Exercise data below:
(* ===== verification/TapLane.v ===== *)
(** * Staging of the packets read by the output lanes

    [ppp/tap/TapLaneEnvelopeQueue.h] with its two callers in [linux/ppp/tap/TapLinux.cpp]:
    [StageLaneEnvelope], run by the readers of up to sixteen lanes, and [DrainLaneEnvelopes], the one
    consumer.  Every method of the queue holds its mutex for all it does, so a method is one step; the
    readers and the consumer interleave between methods, and a reader that was told to post the drain
    does so in a later step, which may fail. *)

From S2P Require Import Prelude.

Definition kMaxLanes : nat := 16.
Definition kMaxItems : Z := 1024.
Definition kMaxBytes : Z := 8 * 1024 * 1024.
Definition kDrainBatch : nat := 64.

Inductive LanePush := LaneAccepted | LanePostDrain | LaneFull | LaneClosed.
#[global] Instance LanePush_eq_dec : EqDecision LanePush.
Proof. solve_decision. Defined.

(** [Envelope]; a null [data] pointer is [None]. *)
Record Envelope (A : Type) := mkEnvelope { ev_data : option A; ev_length : Z; ev_lane : Z }.
Arguments mkEnvelope {A}. Arguments ev_data {A}. Arguments ev_length {A}. Arguments ev_lane {A}.

Record LaneQueue (A : Type) := mkLaneQueue {
  lq_lanes : list (list (Envelope A));
  lq_next_lane : Z;
  lq_queued : Z;
  lq_items : Z;
  lq_bytes : Z;
  lq_accepted : Z;
  lq_full_drops : Z;
  lq_closed_drops : Z;
  lq_drain_scheduled : bool;
  lq_closed : bool;
}.
Arguments mkLaneQueue {A}. Arguments lq_lanes {A}. Arguments lq_next_lane {A}. Arguments lq_queued {A}.
Arguments lq_items {A}. Arguments lq_bytes {A}. Arguments lq_accepted {A}. Arguments lq_full_drops {A}.
Arguments lq_closed_drops {A}. Arguments lq_drain_scheduled {A}. Arguments lq_closed {A}.

Section Queue.
Context {A : Type}.
Implicit Types q : LaneQueue A.
Implicit Types e : Envelope A.

Definition LaneQueue_new : LaneQueue A := mkLaneQueue (replicate kMaxLanes []) 0 0 0 0 0 0 0 false false.

Definition count_full q : LaneQueue A :=
  mkLaneQueue (lq_lanes q) (lq_next_lane q) (lq_queued q) (lq_items q) (lq_bytes q) (lq_accepted q) (lq_full_drops q +[64] 1)
    (lq_closed_drops q) (lq_drain_scheduled q) (lq_closed q).
Definition count_closed q : LaneQueue A :=
  mkLaneQueue (lq_lanes q) (lq_next_lane q) (lq_queued q) (lq_items q) (lq_bytes q) (lq_accepted q) (lq_full_drops q)
    (lq_closed_drops q +[64] 1) (lq_drain_scheduled q) (lq_closed q).

(** [Push]; [room] tells whether the deque could grow. *)
Definition Lane_Push (room : bool) (lane : Z) (data : option A) (len : Z) q : LanePush * LaneQueue A :=
  if (lane <? 0) || (Z.of_nat kMaxLanes <=? lane) || negb (bool_decide (is_Some data)) || (len =? 0) then (LaneFull, q) else
  if lq_closed q then (LaneClosed, count_closed q) else
  if (kMaxItems <=? lq_items q) || (kMaxBytes - lq_bytes q <? len) then (LaneFull, count_full q) else
  if negb room then (LaneFull, count_full q) else
  (if lq_drain_scheduled q then LaneAccepted else LanePostDrain,
   mkLaneQueue (<[Z.to_nat lane := default [] (lq_lanes q !! Z.to_nat lane) ++ [mkEnvelope data len lane]]> (lq_lanes q)) (lq_next_lane q)
     (lq_queued q +[64] 1) (lq_items q +[64] 1) (lq_bytes q +[64] len) (lq_accepted q +[64] 1) (lq_full_drops q)
     (lq_closed_drops q) true (lq_closed q)).

(** [Pop]: the first non-empty lane from [next_lane] on, cyclically. *)
Fixpoint pop_scan (fuel i : nat) q : option (Envelope A * LaneQueue A) :=
  match fuel with
  | O => None
  | S f =>
      let lane := Z.to_nat ((lq_next_lane q + Z.of_nat i) mod Z.of_nat kMaxLanes) in
      match default [] (lq_lanes q !! lane) with
      | [] => pop_scan f (S i) q
      | e :: rest =>
          Some (e, mkLaneQueue (<[lane := rest]> (lq_lanes q)) ((ev_lane e + 1) mod Z.of_nat kMaxLanes) (lq_queued q -[64] 1)
                     (lq_items q) (lq_bytes q) (lq_accepted q) (lq_full_drops q) (lq_closed_drops q) (lq_drain_scheduled q)
                     (lq_closed q))
      end
  end.
Definition Lane_Pop q : option (Envelope A * LaneQueue A) := if lq_queued q =? 0 then None else pop_scan kMaxLanes 0 q.

(** [Complete]: an envelope without data holds no credit. *)
Definition Lane_Complete e q : LaneQueue A :=
  match ev_data e with
  | None => q
  | Some _ => mkLaneQueue (lq_lanes q) (lq_next_lane q) (lq_queued q) (lq_items q -[64] 1) (lq_bytes q -[64] ev_length e)
                (lq_accepted q) (lq_full_drops q) (lq_closed_drops q) (lq_drain_scheduled q) (lq_closed q)
  end.

Definition Lane_EndDrain q : bool * LaneQueue A :=
  if negb (lq_queued q =? 0) && negb (lq_closed q) then (true, q) else
  (false, mkLaneQueue (lq_lanes q) (lq_next_lane q) (lq_queued q) (lq_items q) (lq_bytes q) (lq_accepted q) (lq_full_drops q)
            (lq_closed_drops q) false (lq_closed q)).

(** [Close]: the credit of each queued envelope is returned one by one. *)
Definition Lane_Close q : LaneQueue A :=
  let es := mjoin (lq_lanes q) in
  mkLaneQueue (replicate kMaxLanes []) (lq_next_lane q) 0 (foldl (λ n _, n -[64] 1) (lq_items q) es)
    (foldl (λ n e, n -[64] ev_length e) (lq_bytes q) es) (lq_accepted q) (lq_full_drops q) (lq_closed_drops q)
    (lq_drain_scheduled q) true.
End Queue.

(** ** The readers and the drain

    Where [DrainLaneEnvelopes] is: between handlers, at the head of the loop with a number of rounds
    left, in [OnInput] with an envelope, or about to post the continuation. *)
Inductive DrainPc (A : Type) := DIdle | DLoop (rounds : nat) | DInput (rounds : nat) (e : Envelope A) | DRepost.
Arguments DIdle {A}. Arguments DLoop {A}. Arguments DInput {A}. Arguments DRepost {A}.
End of Exercise data.
* Required work *
Using the exact wording, transcribe all the records above.

* Exercise response *
(* ===== verification/TapLane.v ===== *)
(** * Staging of the packets read by the output lanes

    [ppp/tap/TapLaneEnvelopeQueue.h] with its two callers in [linux/ppp/tap/TapLinux.cpp]:
    [StageLaneEnvelope], run by the readers of up to sixteen lanes, and [DrainLaneEnvelopes], the one
    consumer.  Every method of the queue holds its mutex for all it does, so a method is one step; the
    readers and the consumer interleave between methods, and a reader that was told to post the drain
    does so in a later step, which may fail. *)

From S2P Require Import Prelude.

Definition kMaxLanes : nat := 16.
Definition kMaxItems : Z := 1024.
Definition kMaxBytes : Z := 8 * 1024 * 1024.
Definition kDrainBatch : nat := 64.

Inductive LanePush := LaneAccepted | LanePostDrain | LaneFull | LaneClosed.
#[global] Instance LanePush_eq_dec : EqDecision LanePush.
Proof. solve_decision. Defined.

(** [Envelope]; a null [data] pointer is [None]. *)
Record Envelope (A : Type) := mkEnvelope { ev_data : option A; ev_length : Z; ev_lane : Z }.
Arguments mkEnvelope {A}. Arguments ev_data {A}. Arguments ev_length {A}. Arguments ev_lane {A}.

Record LaneQueue (A : Type) := mkLaneQueue {
  lq_lanes : list (list (Envelope A));
  lq_next_lane : Z;
  lq_queued : Z;
  lq_items : Z;
  lq_bytes : Z;
  lq_accepted : Z;
  lq_full_drops : Z;
  lq_closed_drops : Z;
  lq_drain_scheduled : bool;
  lq_closed : bool;
}.
Arguments mkLaneQueue {A}. Arguments lq_lanes {A}. Arguments lq_next_lane {A}. Arguments lq_queued {A}.
Arguments lq_items {A}. Arguments lq_bytes {A}. Arguments lq_accepted {A}. Arguments lq_full_drops {A}.
Arguments lq_closed_drops {A}. Arguments lq_drain_scheduled {A}. Arguments lq_closed {A}.

Section Queue.
Context {A : Type}.
Implicit Types q : LaneQueue A.
Implicit Types e : Envelope A.

Definition LaneQueue_new : LaneQueue A := mkLaneQueue (replicate kMaxLanes []) 0 0 0 0 0 0 0 false false.

Definition count_full q : LaneQueue A :=
  mkLaneQueue (lq_lanes q) (lq_next_lane q) (lq_queued q) (lq_items q) (lq_bytes q) (lq_accepted q) (lq_full_drops q +[64] 1)
    (lq_closed_drops q) (lq_drain_scheduled q) (lq_closed q).
Definition count_closed q : LaneQueue A :=
  mkLaneQueue (lq_lanes q) (lq_next_lane q) (lq_queued q) (lq_items q) (lq_bytes q) (lq_accepted q) (lq_full_drops q)
    (lq_closed_drops q +[64] 1) (lq_drain_scheduled q) (lq_closed q).

(** [Push]; [room] tells whether the deque could grow. *)
Definition Lane_Push (room : bool) (lane : Z) (data : option A) (len : Z) q : LanePush * LaneQueue A :=
  if (lane <? 0) || (Z.of_nat kMaxLanes <=? lane) || negb (bool_decide (is_Some data)) || (len =? 0) then (LaneFull, q) else
  if lq_closed q then (LaneClosed, count_closed q) else
  if (kMaxItems <=? lq_items q) || (kMaxBytes - lq_bytes q <? len) then (LaneFull, count_full q) else
  if negb room then (LaneFull, count_full q) else
  (if lq_drain_scheduled q then LaneAccepted else LanePostDrain,
   mkLaneQueue (<[Z.to_nat lane := default [] (lq_lanes q !! Z.to_nat lane) ++ [mkEnvelope data len lane]]> (lq_lanes q)) (lq_next_lane q)
     (lq_queued q +[64] 1) (lq_items q +[64] 1) (lq_bytes q +[64] len) (lq_accepted q +[64] 1) (lq_full_drops q)
     (lq_closed_drops q) true (lq_closed q)).

(** [Pop]: the first non-empty lane from [next_lane] on, cyclically. *)
Fixpoint pop_scan (fuel i : nat) q : option (Envelope A * LaneQueue A) :=
  match fuel with
  | O => None
  | S f =>
      let lane := Z.to_nat ((lq_next_lane q + Z.of_nat i) mod Z.of_nat kMaxLanes) in
      match default [] (lq_lanes q !! lane) with
      | [] => pop_scan f (S i) q
      | e :: rest =>
          Some (e, mkLaneQueue (<[lane := rest]> (lq_lanes q)) ((ev_lane e + 1) mod Z.of_nat kMaxLanes) (lq_queued q -[64] 1)
                     (lq_items q) (lq_bytes q) (lq_accepted q) (lq_full_drops q) (lq_closed_drops q) (lq_drain_scheduled q)
                     (lq_closed q))
      end
  end.
Definition Lane_Pop q : option (Envelope A * LaneQueue A) := if lq_queued q =? 0 then None else pop_scan kMaxLanes 0 q.

(** [Complete]: an envelope without data holds no credit. *)
Definition Lane_Complete e q : LaneQueue A :=
  match ev_data e with
  | None => q
  | Some _ => mkLaneQueue (lq_lanes q) (lq_next_lane q) (lq_queued q) (lq_items q -[64] 1) (lq_bytes q -[64] ev_length e)
                (lq_accepted q) (lq_full_drops q) (lq_closed_drops q) (lq_drain_scheduled q) (lq_closed q)
  end.

Definition Lane_EndDrain q : bool * LaneQueue A :=
  if negb (lq_queued q =? 0) && negb (lq_closed q) then (true, q) else
  (false, mkLaneQueue (lq_lanes q) (lq_next_lane q) (lq_queued q) (lq_items q) (lq_bytes q) (lq_accepted q) (lq_full_drops q)
            (lq_closed_drops q) false (lq_closed q)).

(** [Close]: the credit of each queued envelope is returned one by one. *)
Definition Lane_Close q : LaneQueue A :=
  let es := mjoin (lq_lanes q) in
  mkLaneQueue (replicate kMaxLanes []) (lq_next_lane q) 0 (foldl (λ n _, n -[64] 1) (lq_items q) es)
    (foldl (λ n e, n -[64] ev_length e) (lq_bytes q) es) (lq_accepted q) (lq_full_drops q) (lq_closed_drops q)
    (lq_drain_scheduled q) true.
End Queue.

(** ** The readers and the drain

    Where [DrainLaneEnvelopes] is: between handlers, at the head of the loop with a number of rounds
    left, in [OnInput] with an envelope, or about to post the continuation. *)
Inductive DrainPc (A : Type) := DIdle | DLoop (rounds : nat) | DInput (rounds : nat) (e : Envelope A) | DRepost.
Arguments DIdle {A}. Arguments DLoop {A}. Arguments DInput {A}. Arguments DRepost {A}.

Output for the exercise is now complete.